Smaller Sizes: Have You Met The “Mini Frappuccino”?

May 14, 2015

The other day in the news I read about a new concept that Starbucks has introduced called the “Mini Frappuccino.” This new 10-ounce size treat apparently increased overall store sales in test markets. The “mini” (obviously) means less calories and sugar versus the current Frappuccino menu offerings – small (“tall”), medium (“grande”) or large (“venti”).

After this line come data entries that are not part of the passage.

(* ===== verification/UsbProofs.v ===== *)
(** * USB: the enumeration of a device, proofs

    What [get_device] asks of a host controller is the class [HostLaws]; over it, the enumeration
    ends, returns or keeps every heap block it took, and makes its requests in the right order. *)
From S2P Require Import KPrelude PortIO Pci UsbTypes UsbDesc UsbDescProofs Usb.

(** What a controller was asked to do. *)
Inductive call :=
| Reset (port : Z)
| Identify (port : Z)
| Address (port : Z) (taken : bool)
| Request (packet : usb_setup_packet) (port : Z)
| Endpoints (value : Z).

(** The block that a reply hands over. *)
Definition reply_block (r : packet_reply) : list Z :=
  match r with Reply p _ => [p] | _ => [] end.
(** A reply fits the length that was asked for. *)
Definition reply_fits (length_ : Z) (r : packet_reply) : Prop :=
  match r with
  | NoReply => True
  | Completed => length_ = 0
  | Reply p b => length_ <> 0 /\ p <> 0 /\ Z.of_nat (length b) = length_ /\ Forall (fun v => 0 <= v < 256) b
  end.

(** The devices that have got an address and no endpoints yet. *)
Fixpoint unconfigured (C : list call) : Z :=
  match C with
  | [] => 0
  | Address _ true :: C => unconfigured C + 1
  | Endpoints _ :: C => unconfigured C - 1
  | _ :: C => unconfigured C
  end.

(** A device record whose arrays are as long as it says. *)
Definition device_ok (d : usb_device) : Prop :=
  exists l, interfaces d = Some l /\ usb_interface_count d = Z.of_nat (length l) /\ Z.of_nat (length l) < 65536 /\
    Forall interface_ok l.

(** [in_hand L C x s]: the blocks [L] are in the caller's hands, the calls [C] were made, the latest
    first, and the controller is an xHCI or not. The heap has a block whenever one is asked for. *)
Class HostLaws (S : Type) `{!HeapOps S} `{!HostController S} := {
  in_hand : list Z -> list call -> bool -> S -> Prop;
  in_hand_perm L L' C x s : L ≡ₚ L' -> in_hand L C x s -> in_hand L' C x s;
  in_hand_kind L C x s : in_hand L C x s -> is_xhci_controller (hc_controller s) = x;
  in_hand_calls L C x s : in_hand L C x s -> 0 <= unconfigured C;
  kmalloc_law n L C x s : in_hand L C x s ->
    wp (kmalloc n) (fun p s' => p <> 0 /\ in_hand (p :: L) C x s') s;
  kfree_law p L C x s : in_hand (p :: L) C x s -> wp (kfree p) (fun _ => in_hand L C x) s;
  reset_law port L C x s : in_hand L C x s ->
    wp (reset_port port) (fun _ => in_hand L (Reset port :: C) x) s;
  identify_law port L C x s : in_hand L C x s ->
    wp (identify_device port) (fun _ => in_hand L (Identify port :: C) x) s;
  address_law desc port L C x s : in_hand L C x s ->
    wp (set_address desc port) (fun d s' => in_hand L (Address port (discovered d) :: C) x s' /\ interfaces d = None) s;
  request_law packet mps length_ address port L C x s : in_hand L C x s -> 0 <= length_ < 65536 ->
    wp (usb_send_packet packet mps length_ address port) (fun r s' =>
      in_hand (reply_block r ++ L) (Request packet port :: C) x s' /\ reply_fits length_ r) s;
  endpoints_law d value mps address L C x s : in_hand L C x s -> device_ok d -> 0 < unconfigured C ->
    wp (configure_endpoints d value mps address) (fun _ => in_hand L (Endpoints value :: C) x) s;
  reinit_law L C x s : in_hand L C x s ->
    in_hand L C x (hc_set_controller (set_needs_reinit (fun _ => true)) s)
}.

Section Enumeration.
Context {S : Type} `{!HeapOps S} `{!HostController S} `{!HostLaws S}.
Implicit Types (L : list Z) (C : list call) (x : bool) (s : S).

Ltac hand H := eapply in_hand_perm; [|exact H]; cbn; solve_Permutation.

(** The blocks that a device record holds. *)
Definition device_blocks (d : usb_device) : list Z :=
  match interfaces d with None => [] | Some l => interfaces_at d :: blocks l end.

Lemma wp_operator_delete p L C x s : in_hand (filter (fun p => p <> 0) [p] ++ L) C x s ->
  wp (operator_delete p) (fun _ => in_hand L C x) s.
Proof.
  intros H. unfold operator_delete. destruct (Z.eqb_spec p 0) as [->|Hp]; [exact H|].
  rewrite filter_cons_True in H by exact Hp. by apply kfree_law.
Qed.

Lemma wp_delete_interfaces p l L C x s : p <> 0 -> in_hand (p :: blocks l ++ L) C x s ->
  wp (delete_interfaces p l (Z.of_nat (length l))) (fun _ => in_hand L C x) s.
Proof.
  intros Hp H. unfold delete_interfaces. rewrite (proj2 (Z.eqb_neq _ _) Hp). apply wp_bind.
  eapply wp_mono.
  { apply (wp_for (fun i (_ : unit) s' => in_hand (p :: blocks (drop (Z.to_nat i) l) ++ L) C x s')); [lia|exact H|].
    intros i _ s' Hi HI. apply wp_bind. destruct (array_get_Some l i) as (e & Ee & El); [lia|].
    apply wp_of_option. exists e. split; [done|]. apply wp_operator_delete.
    rewrite (drop_S _ _ _ El) in HI. eapply in_hand_perm; [|exact HI].
    replace (Z.to_nat (i + 1)) with (Datatypes.S (Z.to_nat i)) by lia. unfold blocks. cbn [map].
    rewrite <- (take_drop 1 (endpoints_at e :: _)). cbn [take drop]. rewrite filter_app.
    solve_Permutation. }
  cbn beta. intros _ s' HI. rewrite Z.add_0_l, Nat2Z.id, drop_all in HI. unfold operator_delete.
  rewrite (proj2 (Z.eqb_neq _ _) Hp). by apply kfree_law.
Qed.

Lemma config_valid_length d : config_valid d = true -> 9 <= wTotalLength d < 65536.
Proof.
  unfold config_valid. rewrite !andb_true_iff. intros [[[_ H1] H2] _].
  apply Z.leb_le in H1, H2. lia.
Qed.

It’s unsurprising that in a time when more consumers are paying attention to what they put into their bodies, many would opt for a smaller, “healthier” version of their favorite beverages.

In fact, the article notes that the idea of smaller size portions sizes is happening elsewhere in food and beverage segments. Have you seen the 7.5-ounce Coca-Cola cans? How about the Sonic chain’s mini ice cream shakes and (limited time offer) of mini hot dogs and chicken sandwiches?

Operators and suppliers in our channel have interesting benefits and risks to consider:


  • It is a good idea for us (as a society and as individuals) to “eat healthy” – whatever that means to each of us. Smaller portions (or serving sizes) are one approach recommended by nutritionists and medical experts – my own doctor included.
  • In our business, an increasing number of our clients are demanding that we offer “healthier” selections. The benefits are easy to see – the people who purchase our food, snacks and beverages have a more varied and “better” set of choices each day.


  • One risk for operators is that the smaller size packages will sell at a lower (retail) price point. So even if we serve the same number of packages daily, total sales will likely be lower than before.
  • Another risk is that sales of BFY (better for you) products would cannibalize traditional products. In that case total sales dollars will likely increase (since many of these SKUs are more expensive). BUT, the higher price point might mean that people will purchase less frequently, possibly reducing overall unit volume and dollar sales.

Many micro market operators have enjoyed the very positive surprise of selling more higher-priced SKUs across all categories – products they might have never considered for their vending product line up.

My advice would be to pay attention to what restaurant chains are doing with mini products and keep up with new product introductions from suppliers in our channel. Additionally, it’s a good idea if you don’t already to watch the convenience store channel too. It seems likely that there will be more mini products in the news.

It will take very shrewd thinking about products to be offered and pricing strategies. This is a potential tipping point for our industry.